Funded jointly by the Johnstone Fund for New Music, the McConnell Arts Center of Worthington, and the Worthington Educational Foundation, “The Poet’s Song” project brought together many throughout the Worthington community.

As a guest artist, I worked with Thomas Worthington High School students on reading and writing poetry in two class visits. Students were also encouraged to participate in a poetry contest, which was judged by other members of the Worthington community, and the winner of which had his poem set to music by Reed and performed in yesterday’s concert. Poems by all of the MACCO programentrants in the school poetry contest were displayed along with musical sketches by Reed and Weait, on a “Wall for Sharing” in the lobby at the MAC. The project’s culminating performance, “The Words Beneath the Sound,” yesterday at the McConnell Arts Center brought a rich program of poetry and music before the Worthington community.

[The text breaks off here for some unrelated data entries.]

(** Case 3: the sibling's inner child is red; it becomes the sibling. *)
Lemma inner_red_right s C cp p cl a v b w wr' t :
  let T := plug (mkFrame false cp p (Node RB_BLACK wr' w (Node cl b v a)) :: C) t in
  holds s T -> pointed s (mkFrame false cp p (Node RB_BLACK wr' w (Node cl b v a)) :: C) t ->
  exists s', (wl ← rd (e_addr w) right; wr wl (set_color RB_BLACK);; wr (e_addr w) (set_color RB_RED);;
      rbtree_left_rotate (e_addr w);; p ← rd (ptr (nil s) t) parent; rd p left) s = Ret (s', e_addr v) /\
    evolves s T s' (plug (mkFrame false cp p (Node RB_BLACK (Node RB_RED wr' w b) v a) :: C) t) /\
    pointed s' (mkFrame false cp p (Node RB_BLACK (Node RB_RED wr' w b) v a) :: C) t.
Proof.
  intros T H Hp. rewrite (node_bind s (mkFrame true cp p t :: C) RB_BLACK wr' w (Node cl b v a)) by exact H. cbn [right ptr].
  destruct (recolor_run s (mkFrame false RB_BLACK w wr' :: mkFrame true cp p t :: C) cl RB_BLACK b v a H) as (s1 & Hr1 & He1). rewrite Hr1.
  destruct (recolor_run s1 (mkFrame true cp p t :: C) RB_BLACK RB_RED wr' w (Node RB_BLACK b v a) (proj1 He1)) as (s2 & Hr2 & He2). rewrite Hr2.
  destruct (left_rotate_evolves s2 (mkFrame true cp p t :: C) RB_RED wr' w RB_BLACK b v a (proj1 He2)) as (s3 & Hr3 & He3).
  rewrite (cmd_bind_eq _ _ _ _ _ Hr3).
  assert (He : evolves s T s3 (plug (mkFrame false cp p (Node RB_BLACK (Node RB_RED wr' w b) v a) :: C) t)).
  { eapply evolves_trans; [exact He1|]. by eapply evolves_trans; [exact He2|]. }
  destruct (pointed_evolves _ _ _ _ _ _ He H Hp) as [Hn Hp']; [done|]. rewrite <- Hn, (parent_bind _ _ _ _ Hp'). cbn [top f_entry].
  exists s3. split; [|done]. by rewrite (frame_rd s3 C false cp p _ t left (proj1 He)).
Qed.

(** Case 4: the sibling's outer child is red; one rotation restores the balance. *)
Lemma outer_red_right {B} s C cp p ul w cr a v b t (k : Z -> R B) :
  let T := plug (mkFrame false cp p (Node RB_BLACK (Node cr b v a) w ul) :: C) t in
  holds s T -> pointed s (mkFrame false cp p (Node RB_BLACK (Node cr b v a) w ul) :: C) t ->
  exists s', (p ← rd (ptr (nil s) t) parent; pc ← rd p color; wr (e_addr w) (set_color pc);;
      p ← rd (ptr (nil s) t) parent; wr p (set_color RB_BLACK);;
      wr_ ← rd (e_addr w) left; wr wr_ (set_color RB_BLACK);;
      p ← rd (ptr (nil s) t) parent; rbtree_right_rotate p;; r ← gets root; k r) s = k (root s') s' /\
    evolves s T s' (plug C (Node cp (Node RB_BLACK b v a) w (Node RB_BLACK ul p t))).
Proof.
  intros T H Hp. rewrite (parent_bind _ _ _ _ Hp). cbn [top f_entry]. rewrite (frame_bind s C false cp p _ t color _ H). cbn [color].
  destruct (recolor_sibling s C false cp p RB_BLACK cp _ w ul t H) as (s1 & Hr1 & He1). rewrite Hr1.
  destruct (pointed_evolves _ _ _ _ _ _ He1 H Hp) as [Hn1 Hp1]; [done|]. rewrite <- Hn1, (parent_bind _ _ _ _ Hp1). cbn [top f_entry].
  destruct (recolor_frame s1 C false cp RB_BLACK p t _ (proj1 He1)) as (s2 & Hr2 & He2). rewrite Hr2.
  destruct (pointed_evolves _ _ _ _ _ _ He2 (proj1 He1) Hp1) as [Hn2 Hp2]; [done|].
  rewrite (node_bind s2 (mkFrame true RB_BLACK p t :: C) cp (Node cr b v a) w ul) by exact (proj1 He2). cbn [left ptr].
  destruct (recolor_run s2 (mkFrame true cp w ul :: mkFrame true RB_BLACK p t :: C) cr RB_BLACK b v a (proj1 He2)) as (s3 & Hr3 & He3). rewrite Hr3.
  assert (He3' : evolves s2 (plug (mkFrame false RB_BLACK p (Node cp (Node cr b v a) w ul) :: C) t) s3
    (plug (mkFrame false RB_BLACK p (Node cp (Node RB_BLACK b v a) w ul) :: C) t)) by exact He3.
  destruct (pointed_evolves _ _ _ _ _ _ He3' (proj1 He2) Hp2) as [Hn3 Hp3]; [done|].
  rewrite <- Hn2, <- Hn3, (parent_bind _ _ _ _ Hp3). cbn [top f_entry].
  destruct (right_rotate_evolves s3 C RB_BLACK t p cp ul w (Node RB_BLACK b v a) (proj1 He3)) as (s4 & Hr4 & He4).
  rewrite (cmd_bind_eq _ _ _ _ _ Hr4), gets_bind. exists s4. split; [done|].
  eapply evolves_trans; [exact He1|]. eapply evolves_trans; [exact He2|]. by eapply evolves_trans; [exact He3|].
Qed.

(** *** The loop *)

Definition delete_ok (fuel : nat) : Prop := forall s C t n, holds s (plug C t) -> pointed s C t -> lacks n t ->
  cxt (S n) C -> (length C < fuel)%nat ->
  exists s1 x, delete_fixup_loop fuel (ptr (nil s) t) s = Ret (s1, x) /\ settled s (plug C t) s1 x.

(** What is above a parent of color [cp] whose subtrees have [S n] black nodes. *)
Definition above (cp : RBTColor) (n fuel : nat) (C : context) : Prop :=
  (cp = RB_RED /\ top_color C = RB_BLACK /\ cxt (S n) C) \/
  (cp = RB_BLACK /\ cxt (S (S n)) C /\ (length C < fuel)%nat).

(** After case 4. *)
Lemma balanced_root fuel s C cp n x e y : (0 < fuel)%nat -> above cp n fuel C -> rbt RB_BLACK (S n) x -> rbt RB_BLACK (S n) y ->
  let T := plug C (Node cp x e y) in holds s T ->
  delete_fixup_loop fuel (root s) s = Ret (s, root s) /\ settled s T s (root s).
Proof.
  intros Hf HC Hx Hy T H. assert (Hrb : exists c m, rbt c m T).
  { destruct HC as [(-> & Htop & HC)|(-> & HC & _)].
    - destruct (plug_rbt _ _ HC RB_RED (Node RB_RED x e y)) as (c & m & Hr & _); [by constructor|by right|by exists c, m].
    - destruct (plug_rbt _ _ HC RB_BLACK (Node RB_BLACK x e y)) as (c & m & Hr & _); [by econstructor|by left|by exists c, m]. }
  destruct Hrb as (c & m & Hrb). apply (delete_loop_root fuel s T m); [done..|]. by apply (lacks_rbt c).
Qed.

(** Case 2: the sibling becomes red and the problem moves up. *)
Lemma black_nephews fuel s C b cp p wl w wr' t n : (0 < fuel)%nat -> delete_ok fuel -> above cp n fuel C ->
  rbt RB_BLACK n t -> rbt RB_BLACK n wl -> rbt RB_BLACK n wr' ->
  let T := plug (mkFrame b cp p (Node RB_BLACK wl w wr') :: C) t in
  holds s T -> pointed s (mkFrame b cp p (Node RB_BLACK wl w wr') :: C) t ->
  exists s1 x, (wr (e_addr w) (set_color RB_RED);; p ← rd (ptr (nil s) t) parent; delete_fixup_loop fuel p) s = Ret (s1, x) /\
    settled s T s1 x.
Proof.
  intros Hf IH HC Ht Hwl Hwr T H Hp. destruct (recolor_sibling s C b cp p RB_BLACK RB_RED wl w wr' t H) as (s1 & Hr1 & He1). rewrite Hr1.
  destruct (pointed_evolves _ _ _ _ _ _ He1 H Hp) as [Hn1 Hp1]; [done|]. rewrite <- Hn1, (parent_bind _ _ _ _ Hp1). cbn [top f_entry].
  assert (Hfocus : exists x y, plug1 (mkFrame b cp p (Node RB_RED wl w wr')) t = Node cp x p y /\
    exists cx cy, rbt cx n x /\ rbt cy n y /\ (cp = RB_BLACK -> rbt RB_BLACK (S n) (Node RB_BLACK x p y))).
  { unfold plug1. cbn. assert (rbt RB_RED n (Node RB_RED wl w wr')) by by constructor.
    destruct b; (eexists _, _; split; [reflexivity|]); eexists _, _; (split; [done|]; split; [done|]); intros; by econstructor. }
  destruct Hfocus as (x & y & Hpl & cx & cy & Hx & Hy & Hblack). pose proof (proj1 He1) as H1. cbn [plug] in H1. rewrite Hpl in H1.
  assert (HT1 : evolves s T s1 (plug C (Node cp x p y))) by (rewrite <- Hpl; exact He1).
  destruct HC as [(-> & Htop & HC)|(-> & HC & Hlen)].
  - destruct (delete_loop_red fuel s1 C x p y n) as [Hrun Hset]; [done|done|by right; eexists _, _, _, _, _|done|].
    exists s1, (e_addr p). split; [done|]. by eapply settled_trans.
  - destruct (IH s1 C (Node RB_BLACK x p y) (S n) H1) as (s2 & z & Hrun & Hset);
      [by apply pointed_node|left; by apply Hblack|done|done|].
    exists s2, z. split; [exact Hrun|]. by eapply settled_trans.
Qed.

(** The sibling is black: cases 2, 3 and 4. *)
Lemma black_sibling_left fuel s C cp p wl w wr' t n cl cr : (0 < fuel)%nat -> delete_ok fuel -> above cp n fuel C ->
  rbt RB_BLACK n t -> rbt cl n wl -> rbt cr n wr' ->
  let T := plug (mkFrame true cp p (Node RB_BLACK wl w wr') :: C) t in
  holds s T -> pointed s (mkFrame true cp p (Node RB_BLACK wl w wr') :: C) t ->
  let x := ptr (nil s) t in
  exists s1 y, (wl ← rd (e_addr w) left; wlc ← rd wl color;
      wr_ ← rd (e_addr w) right; wrc ← rd wr_ color;
      if decide (wlc = RB_BLACK /\ wrc = RB_BLACK) then
        wr (e_addr w) (set_color RB_RED);; p ← rd x parent; delete_fixup_loop fuel p
      else
        w ← (if decide (wrc = RB_BLACK) then
               wl ← rd (e_addr w) left;
               wr wl (set_color RB_BLACK);; wr (e_addr w) (set_color RB_RED);;
               rbtree_right_rotate (e_addr w);; p ← rd x parent; rd p right
             else mret (e_addr w));
        p ← rd x parent; pc ← rd p color; wr w (set_color pc);;
        p ← rd x parent; wr p (set_color RB_BLACK);;
        wr_ ← rd w right; wr wr_ (set_color RB_BLACK);;
        p ← rd x parent; rbtree_left_rotate p;;
        r ← gets root; delete_fixup_loop fuel r) s = Ret (s1, y) /\ settled s T s1 y.
Proof.
  intros Hf IH HC Ht Hwl Hwr T H Hp x.
  rewrite (node_bind s (mkFrame false cp p t :: C) RB_BLACK wl w wr') by exact H. cbn [left].
  rewrite (color_bind s (mkFrame true RB_BLACK w wr' :: mkFrame false cp p t :: C) wl) by exact H.
  rewrite (node_bind s (mkFrame false cp p t :: C) RB_BLACK wl w wr') by exact H. cbn [right].
  rewrite (color_bind s (mkFrame false RB_BLACK w wl :: mkFrame false cp p t :: C) wr') by exact H.
  rewrite (rbt_color _ _ _ Hwl), (rbt_color _ _ _ Hwr).
  destruct (decide (cl = RB_BLACK /\ cr = RB_BLACK)) as [[-> ->]|Hred]; [by apply (black_nephews fuel s C true cp p wl w wr' t n)|].
  assert (Hend : forall s0 ul w0 a v b, evolves s T s0 (plug (mkFrame true cp p (Node RB_BLACK ul w0 (Node RB_RED a v b)) :: C) t) ->
    pointed s0 (mkFrame true cp p (Node RB_BLACK ul w0 (Node RB_RED a v b)) :: C) t -> nil s0 = nil s ->
    (exists c, rbt c n ul) -> (exists c c', rbt c n a /\ rbt c' n b) ->
    exists s1 y, (p ← rd x parent; pc ← rd p color; wr (e_addr w0) (set_color pc);;
        p ← rd x parent; wr p (set_color RB_BLACK);;
        wr_ ← rd (e_addr w0) right; wr wr_ (set_color RB_BLACK);;
        p ← rd x parent; rbtree_left_rotate p;;
        r ← gets root; delete_fixup_loop fuel r) s0 = Ret (s1, y) /\ settled s T s1 y).
  { intros s0 ul w0 a v b He0 Hp0 Hn0 [c Hul] (ca & cb & Ha & Hb). subst x. rewrite <- Hn0.
    destruct (outer_red_left s0 C cp p ul w0 RB_RED a v b t (delete_fixup_loop fuel) (proj1 He0) Hp0) as (s1 & Hrun & He1).
    rewrite Hrun. destruct (balanced_root fuel s1 C cp n (Node RB_BLACK t p ul) w0 (Node RB_BLACK a v b)) as [Hrun1 Hset];
      [done|done|by econstructor|by econstructor|apply He1|].
    exists s1, (root s1). split; [done|]. eapply settled_trans; [by eapply evolves_trans|done]. }
  destruct cr.
  - rewrite decide_True by done. destruct cl; [by destruct Hred|]. inversion Hwl as [|? a v b Ha Hb|]; subst.
    destruct (inner_red_left s C cp p RB_RED a v b w wr' t H Hp) as (s0 & Hrun & He0 & Hp0). subst x.
    rewrite (cmd_bind_eq _ _ _ _ _ Hrun).
    destruct (Hend s0 a v b w wr' He0 Hp0) as (s1 & y & Hrun1 & Hset); [apply He0|by eexists|by eexists _, _|by exists s1, y].
  - rewrite decide_False by done. inversion Hwr as [|? a v b Ha Hb|]; subst. rewrite ret_bind.
    apply (Hend s wl w a v b); [by apply evolves_refl|done|done|by eexists|by eexists _, _].
Qed.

This project hit home deeply with me. I grew up in Worthington and attended the Worthington Schools, and I know how committed this community is to quality in education and cultural enrichment. Yesterday’s concert brought a rich offering of poetry and music before the Worthington community in combinations that had never before been experienced in that way. I left the performance with the feeling that we all had experienced something unique and exciting.

From its dissonant opening “thorn” chord to its intentionally unsettled conclusion, Reed’s setting of my poem “Thorn Tree,” like his settings of the poems by the 13th-century Persian poet Rumi and Worthington student poet Nat Hickman he selected for “The Poet’s Song,” explores the text’s emotional depth in rich, dramatic harmonies and sparkling orchestral color.

My deep gratitude to composer Jacob Reed for believing in my poem “Thorn Tree” enough to give it this sumptuous orchestral setting, to Antoine Clark for bringing me into “The Poet’s Song” project, and to the staff of the McConnell Arts Center for making the center an inspiring locus of creativity.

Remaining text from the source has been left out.